[Stored data entries]
*** Begin section ***
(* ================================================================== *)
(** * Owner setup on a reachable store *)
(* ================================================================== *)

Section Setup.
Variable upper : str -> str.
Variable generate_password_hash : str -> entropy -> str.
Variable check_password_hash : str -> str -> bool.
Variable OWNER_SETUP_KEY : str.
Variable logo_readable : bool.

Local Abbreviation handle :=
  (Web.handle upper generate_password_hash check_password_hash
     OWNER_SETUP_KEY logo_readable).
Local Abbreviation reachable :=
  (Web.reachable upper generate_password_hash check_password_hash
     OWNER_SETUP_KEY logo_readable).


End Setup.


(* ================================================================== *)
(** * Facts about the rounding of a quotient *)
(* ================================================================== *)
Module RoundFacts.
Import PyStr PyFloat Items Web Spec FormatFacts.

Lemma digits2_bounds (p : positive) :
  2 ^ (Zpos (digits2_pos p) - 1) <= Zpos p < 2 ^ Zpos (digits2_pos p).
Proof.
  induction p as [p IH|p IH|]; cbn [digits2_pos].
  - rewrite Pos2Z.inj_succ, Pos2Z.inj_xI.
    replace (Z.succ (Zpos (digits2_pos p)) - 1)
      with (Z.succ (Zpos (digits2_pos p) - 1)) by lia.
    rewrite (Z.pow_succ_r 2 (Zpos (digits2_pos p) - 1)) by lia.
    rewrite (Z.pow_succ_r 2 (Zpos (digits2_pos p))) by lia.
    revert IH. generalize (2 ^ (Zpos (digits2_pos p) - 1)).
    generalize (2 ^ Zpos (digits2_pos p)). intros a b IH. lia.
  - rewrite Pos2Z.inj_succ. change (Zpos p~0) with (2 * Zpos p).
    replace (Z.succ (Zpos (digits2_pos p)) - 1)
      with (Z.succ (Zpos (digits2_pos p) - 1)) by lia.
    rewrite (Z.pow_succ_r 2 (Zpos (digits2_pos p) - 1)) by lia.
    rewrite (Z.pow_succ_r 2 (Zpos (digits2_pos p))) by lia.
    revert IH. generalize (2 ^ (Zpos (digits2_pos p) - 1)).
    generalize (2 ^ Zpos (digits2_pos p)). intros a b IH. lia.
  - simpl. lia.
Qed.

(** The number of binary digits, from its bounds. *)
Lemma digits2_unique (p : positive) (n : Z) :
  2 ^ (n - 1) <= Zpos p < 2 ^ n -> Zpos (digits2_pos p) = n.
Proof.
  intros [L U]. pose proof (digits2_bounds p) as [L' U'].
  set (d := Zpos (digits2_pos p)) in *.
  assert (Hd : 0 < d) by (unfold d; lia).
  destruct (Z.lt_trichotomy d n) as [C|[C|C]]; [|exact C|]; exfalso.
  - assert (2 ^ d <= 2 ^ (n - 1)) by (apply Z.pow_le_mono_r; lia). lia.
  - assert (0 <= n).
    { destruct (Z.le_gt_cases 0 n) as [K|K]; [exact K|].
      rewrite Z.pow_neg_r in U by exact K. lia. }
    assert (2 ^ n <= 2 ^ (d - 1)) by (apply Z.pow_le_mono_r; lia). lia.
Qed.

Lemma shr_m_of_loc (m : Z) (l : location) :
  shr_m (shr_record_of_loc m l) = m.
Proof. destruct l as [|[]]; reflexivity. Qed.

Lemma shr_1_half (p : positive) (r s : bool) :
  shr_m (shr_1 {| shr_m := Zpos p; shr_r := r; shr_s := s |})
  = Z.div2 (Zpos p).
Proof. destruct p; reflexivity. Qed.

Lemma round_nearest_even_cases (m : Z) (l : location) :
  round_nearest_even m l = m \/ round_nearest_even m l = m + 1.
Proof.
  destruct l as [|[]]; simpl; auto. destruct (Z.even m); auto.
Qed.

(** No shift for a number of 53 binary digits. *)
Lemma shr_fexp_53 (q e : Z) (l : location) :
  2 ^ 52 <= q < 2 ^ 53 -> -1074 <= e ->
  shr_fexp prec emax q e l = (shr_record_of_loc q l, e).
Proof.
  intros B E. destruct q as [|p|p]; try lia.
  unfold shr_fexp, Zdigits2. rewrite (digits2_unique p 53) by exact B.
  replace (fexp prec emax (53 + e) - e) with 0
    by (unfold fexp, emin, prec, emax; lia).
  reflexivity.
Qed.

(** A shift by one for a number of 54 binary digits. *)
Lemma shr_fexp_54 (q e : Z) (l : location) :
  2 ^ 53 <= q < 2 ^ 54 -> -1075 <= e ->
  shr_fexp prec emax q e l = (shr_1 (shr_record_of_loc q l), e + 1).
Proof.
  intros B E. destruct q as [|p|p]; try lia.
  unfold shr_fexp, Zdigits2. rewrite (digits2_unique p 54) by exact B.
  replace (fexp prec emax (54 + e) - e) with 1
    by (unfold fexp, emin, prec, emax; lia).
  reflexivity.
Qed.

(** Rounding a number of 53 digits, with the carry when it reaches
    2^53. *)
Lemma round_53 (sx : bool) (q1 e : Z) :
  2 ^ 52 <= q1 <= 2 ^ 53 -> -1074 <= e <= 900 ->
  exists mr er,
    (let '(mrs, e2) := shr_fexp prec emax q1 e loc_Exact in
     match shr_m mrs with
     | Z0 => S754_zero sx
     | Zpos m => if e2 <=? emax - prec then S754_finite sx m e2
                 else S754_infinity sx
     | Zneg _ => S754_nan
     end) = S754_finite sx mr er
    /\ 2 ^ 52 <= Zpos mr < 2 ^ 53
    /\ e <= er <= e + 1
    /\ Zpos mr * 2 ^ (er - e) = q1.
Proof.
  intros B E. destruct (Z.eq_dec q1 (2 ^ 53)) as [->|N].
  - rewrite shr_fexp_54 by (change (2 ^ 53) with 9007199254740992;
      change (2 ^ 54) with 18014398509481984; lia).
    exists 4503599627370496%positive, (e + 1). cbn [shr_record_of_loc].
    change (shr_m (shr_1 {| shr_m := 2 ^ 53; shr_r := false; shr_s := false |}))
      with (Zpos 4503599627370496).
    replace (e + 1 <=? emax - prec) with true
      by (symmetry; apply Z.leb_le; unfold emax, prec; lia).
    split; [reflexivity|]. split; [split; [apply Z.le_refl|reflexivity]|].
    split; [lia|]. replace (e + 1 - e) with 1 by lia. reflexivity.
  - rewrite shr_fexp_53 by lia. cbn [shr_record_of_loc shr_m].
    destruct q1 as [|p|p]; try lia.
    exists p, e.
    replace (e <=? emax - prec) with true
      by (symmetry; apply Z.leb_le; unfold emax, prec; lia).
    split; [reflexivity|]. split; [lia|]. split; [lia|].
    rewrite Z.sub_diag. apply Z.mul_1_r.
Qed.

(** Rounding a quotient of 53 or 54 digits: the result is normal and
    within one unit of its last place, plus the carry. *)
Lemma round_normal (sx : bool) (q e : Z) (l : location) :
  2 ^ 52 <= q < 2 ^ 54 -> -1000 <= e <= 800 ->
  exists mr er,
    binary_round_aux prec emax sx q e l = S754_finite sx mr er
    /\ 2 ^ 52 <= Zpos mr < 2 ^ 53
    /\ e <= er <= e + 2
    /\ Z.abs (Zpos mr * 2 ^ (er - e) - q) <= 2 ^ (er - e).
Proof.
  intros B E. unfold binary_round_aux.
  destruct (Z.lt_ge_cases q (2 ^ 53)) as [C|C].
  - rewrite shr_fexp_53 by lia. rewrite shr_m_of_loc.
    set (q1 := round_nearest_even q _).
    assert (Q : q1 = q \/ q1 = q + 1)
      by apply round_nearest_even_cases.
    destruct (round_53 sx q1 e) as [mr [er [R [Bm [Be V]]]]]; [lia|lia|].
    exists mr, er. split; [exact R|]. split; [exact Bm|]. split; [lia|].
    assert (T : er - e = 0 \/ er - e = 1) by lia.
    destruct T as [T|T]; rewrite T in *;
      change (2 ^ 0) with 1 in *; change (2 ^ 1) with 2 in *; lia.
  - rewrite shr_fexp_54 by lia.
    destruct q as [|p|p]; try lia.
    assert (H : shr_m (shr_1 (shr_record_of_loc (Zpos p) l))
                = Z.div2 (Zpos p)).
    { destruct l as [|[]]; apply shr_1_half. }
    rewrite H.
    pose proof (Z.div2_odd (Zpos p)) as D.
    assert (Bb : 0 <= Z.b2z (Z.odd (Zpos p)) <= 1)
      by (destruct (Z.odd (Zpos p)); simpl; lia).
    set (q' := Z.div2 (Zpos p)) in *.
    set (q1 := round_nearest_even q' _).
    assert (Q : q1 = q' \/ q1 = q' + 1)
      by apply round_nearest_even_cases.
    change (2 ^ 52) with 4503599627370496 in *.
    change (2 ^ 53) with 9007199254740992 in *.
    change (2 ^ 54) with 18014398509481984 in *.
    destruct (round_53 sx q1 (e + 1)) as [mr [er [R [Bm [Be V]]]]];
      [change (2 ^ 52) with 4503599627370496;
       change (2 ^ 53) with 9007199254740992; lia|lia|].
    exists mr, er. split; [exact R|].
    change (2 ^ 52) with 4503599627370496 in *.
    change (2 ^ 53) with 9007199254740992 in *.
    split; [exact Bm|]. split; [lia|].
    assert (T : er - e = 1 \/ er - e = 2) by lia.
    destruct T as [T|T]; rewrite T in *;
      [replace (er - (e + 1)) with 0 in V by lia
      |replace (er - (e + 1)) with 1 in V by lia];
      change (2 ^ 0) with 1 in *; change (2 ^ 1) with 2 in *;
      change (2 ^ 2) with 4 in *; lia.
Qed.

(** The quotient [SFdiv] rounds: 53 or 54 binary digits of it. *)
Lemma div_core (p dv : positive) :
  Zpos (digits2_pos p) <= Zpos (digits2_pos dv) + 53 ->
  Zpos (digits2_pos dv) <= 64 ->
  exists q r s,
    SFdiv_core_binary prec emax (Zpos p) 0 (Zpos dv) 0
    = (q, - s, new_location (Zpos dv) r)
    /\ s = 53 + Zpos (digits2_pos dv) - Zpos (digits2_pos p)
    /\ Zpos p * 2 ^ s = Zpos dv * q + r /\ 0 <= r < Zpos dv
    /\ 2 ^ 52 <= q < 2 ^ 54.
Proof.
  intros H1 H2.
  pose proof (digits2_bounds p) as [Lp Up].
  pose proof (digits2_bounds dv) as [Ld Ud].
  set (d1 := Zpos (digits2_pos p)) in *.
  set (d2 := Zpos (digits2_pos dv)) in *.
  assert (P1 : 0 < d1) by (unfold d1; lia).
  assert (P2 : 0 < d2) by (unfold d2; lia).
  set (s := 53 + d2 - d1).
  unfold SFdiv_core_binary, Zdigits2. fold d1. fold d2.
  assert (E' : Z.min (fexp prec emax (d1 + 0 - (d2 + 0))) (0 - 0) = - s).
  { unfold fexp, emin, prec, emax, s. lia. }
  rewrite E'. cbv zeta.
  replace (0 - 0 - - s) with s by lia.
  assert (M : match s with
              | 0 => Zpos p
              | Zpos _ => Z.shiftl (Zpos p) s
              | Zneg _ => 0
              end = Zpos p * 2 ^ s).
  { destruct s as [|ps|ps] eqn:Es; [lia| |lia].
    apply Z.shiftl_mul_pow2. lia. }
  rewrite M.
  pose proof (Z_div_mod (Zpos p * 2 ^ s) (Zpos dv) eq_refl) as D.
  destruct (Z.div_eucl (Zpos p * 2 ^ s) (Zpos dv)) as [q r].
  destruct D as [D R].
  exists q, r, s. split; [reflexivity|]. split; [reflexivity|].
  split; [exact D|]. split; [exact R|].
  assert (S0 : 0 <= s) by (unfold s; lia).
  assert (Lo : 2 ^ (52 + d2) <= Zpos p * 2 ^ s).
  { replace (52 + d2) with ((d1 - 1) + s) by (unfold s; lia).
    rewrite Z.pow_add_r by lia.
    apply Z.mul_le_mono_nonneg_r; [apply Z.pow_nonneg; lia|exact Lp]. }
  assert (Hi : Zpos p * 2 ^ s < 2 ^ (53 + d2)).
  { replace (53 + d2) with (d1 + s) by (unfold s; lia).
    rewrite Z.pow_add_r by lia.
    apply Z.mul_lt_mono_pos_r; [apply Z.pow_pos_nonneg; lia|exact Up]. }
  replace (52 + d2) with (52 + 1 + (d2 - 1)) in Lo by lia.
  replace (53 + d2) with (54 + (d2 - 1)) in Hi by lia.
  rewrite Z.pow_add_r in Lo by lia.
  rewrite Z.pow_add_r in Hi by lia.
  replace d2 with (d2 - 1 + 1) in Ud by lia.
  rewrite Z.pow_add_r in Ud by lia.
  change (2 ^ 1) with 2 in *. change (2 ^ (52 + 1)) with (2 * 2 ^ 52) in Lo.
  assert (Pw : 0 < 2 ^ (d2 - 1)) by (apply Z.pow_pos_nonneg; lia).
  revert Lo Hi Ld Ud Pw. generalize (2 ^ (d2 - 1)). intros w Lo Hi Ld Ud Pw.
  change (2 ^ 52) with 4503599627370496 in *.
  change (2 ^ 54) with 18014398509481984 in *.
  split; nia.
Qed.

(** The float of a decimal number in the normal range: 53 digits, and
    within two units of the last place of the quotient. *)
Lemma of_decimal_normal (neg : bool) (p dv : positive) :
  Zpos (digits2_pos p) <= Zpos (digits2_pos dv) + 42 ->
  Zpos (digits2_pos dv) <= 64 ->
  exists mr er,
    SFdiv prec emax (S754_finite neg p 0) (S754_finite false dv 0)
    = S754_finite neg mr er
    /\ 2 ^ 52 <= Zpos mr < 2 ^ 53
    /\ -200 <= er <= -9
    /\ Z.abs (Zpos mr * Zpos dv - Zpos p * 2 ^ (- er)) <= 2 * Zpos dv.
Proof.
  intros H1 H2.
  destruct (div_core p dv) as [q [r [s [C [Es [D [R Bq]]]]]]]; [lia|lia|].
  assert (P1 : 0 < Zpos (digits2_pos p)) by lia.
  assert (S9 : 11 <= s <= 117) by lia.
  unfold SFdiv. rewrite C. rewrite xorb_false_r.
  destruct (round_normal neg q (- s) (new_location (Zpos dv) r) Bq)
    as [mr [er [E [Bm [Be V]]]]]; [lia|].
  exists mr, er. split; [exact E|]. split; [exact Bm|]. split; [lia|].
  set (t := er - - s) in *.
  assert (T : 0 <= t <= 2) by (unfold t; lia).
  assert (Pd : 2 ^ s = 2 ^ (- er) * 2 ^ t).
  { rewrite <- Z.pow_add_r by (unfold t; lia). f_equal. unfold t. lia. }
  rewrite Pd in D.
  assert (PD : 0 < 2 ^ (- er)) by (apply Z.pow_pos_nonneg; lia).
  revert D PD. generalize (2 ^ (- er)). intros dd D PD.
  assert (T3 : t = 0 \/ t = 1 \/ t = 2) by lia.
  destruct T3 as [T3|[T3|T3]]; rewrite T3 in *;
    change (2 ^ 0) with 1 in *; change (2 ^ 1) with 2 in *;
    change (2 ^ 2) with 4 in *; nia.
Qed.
*** End section ***
*** Begin section ***
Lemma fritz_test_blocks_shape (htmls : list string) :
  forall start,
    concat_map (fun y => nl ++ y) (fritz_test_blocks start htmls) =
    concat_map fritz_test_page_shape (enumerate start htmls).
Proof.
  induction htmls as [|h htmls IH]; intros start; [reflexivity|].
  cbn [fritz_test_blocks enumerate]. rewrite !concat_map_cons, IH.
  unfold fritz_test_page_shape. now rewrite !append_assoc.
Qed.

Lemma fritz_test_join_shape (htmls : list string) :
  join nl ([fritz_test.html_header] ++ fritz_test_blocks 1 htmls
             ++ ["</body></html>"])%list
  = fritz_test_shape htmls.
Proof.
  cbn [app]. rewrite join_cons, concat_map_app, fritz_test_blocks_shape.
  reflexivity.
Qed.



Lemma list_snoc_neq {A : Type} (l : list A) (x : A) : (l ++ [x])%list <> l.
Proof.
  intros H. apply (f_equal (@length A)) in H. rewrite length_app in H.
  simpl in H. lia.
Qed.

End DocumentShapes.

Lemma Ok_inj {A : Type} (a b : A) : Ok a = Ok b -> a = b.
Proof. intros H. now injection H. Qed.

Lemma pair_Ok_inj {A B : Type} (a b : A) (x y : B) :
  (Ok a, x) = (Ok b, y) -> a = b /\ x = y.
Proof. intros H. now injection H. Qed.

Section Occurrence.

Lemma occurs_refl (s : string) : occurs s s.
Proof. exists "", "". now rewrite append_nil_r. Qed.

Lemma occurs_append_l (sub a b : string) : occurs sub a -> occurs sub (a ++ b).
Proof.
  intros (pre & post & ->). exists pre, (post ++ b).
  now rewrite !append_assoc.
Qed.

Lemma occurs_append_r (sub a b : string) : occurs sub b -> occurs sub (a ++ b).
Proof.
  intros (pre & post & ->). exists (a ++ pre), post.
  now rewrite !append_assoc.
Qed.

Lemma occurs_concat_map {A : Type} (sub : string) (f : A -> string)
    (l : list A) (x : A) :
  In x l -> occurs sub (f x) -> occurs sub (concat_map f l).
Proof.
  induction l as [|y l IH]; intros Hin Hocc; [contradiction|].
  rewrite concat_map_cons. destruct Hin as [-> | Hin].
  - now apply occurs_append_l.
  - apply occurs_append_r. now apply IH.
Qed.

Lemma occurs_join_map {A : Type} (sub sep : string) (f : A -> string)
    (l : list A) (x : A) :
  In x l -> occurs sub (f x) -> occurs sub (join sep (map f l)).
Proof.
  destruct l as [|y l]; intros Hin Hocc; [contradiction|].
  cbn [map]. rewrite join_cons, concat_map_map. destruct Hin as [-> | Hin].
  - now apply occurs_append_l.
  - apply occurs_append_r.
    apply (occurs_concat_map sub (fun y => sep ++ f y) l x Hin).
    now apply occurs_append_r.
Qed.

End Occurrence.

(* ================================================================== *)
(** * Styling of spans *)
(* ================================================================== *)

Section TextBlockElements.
*** End section ***
ASSIGNMENT: Only one stretch of the records above is wanted: the lines between the one holding "intros B E. unfold binary_round_aux." and the one holding "exists mr, er. split; [exact R|]. split;", inclusive, reproduced exactly.

REPLY:
  intros B E. unfold binary_round_aux.
  destruct (Z.lt_ge_cases q (2 ^ 53)) as [C|C].
  - rewrite shr_fexp_53 by lia. rewrite shr_m_of_loc.
    set (q1 := round_nearest_even q _).
    assert (Q : q1 = q \/ q1 = q + 1)
      by apply round_nearest_even_cases.
    destruct (round_53 sx q1 e) as [mr [er [R [Bm [Be V]]]]]; [lia|lia|].
    exists mr, er. split; [exact R|]. split; [exact Bm|]. split; [lia|].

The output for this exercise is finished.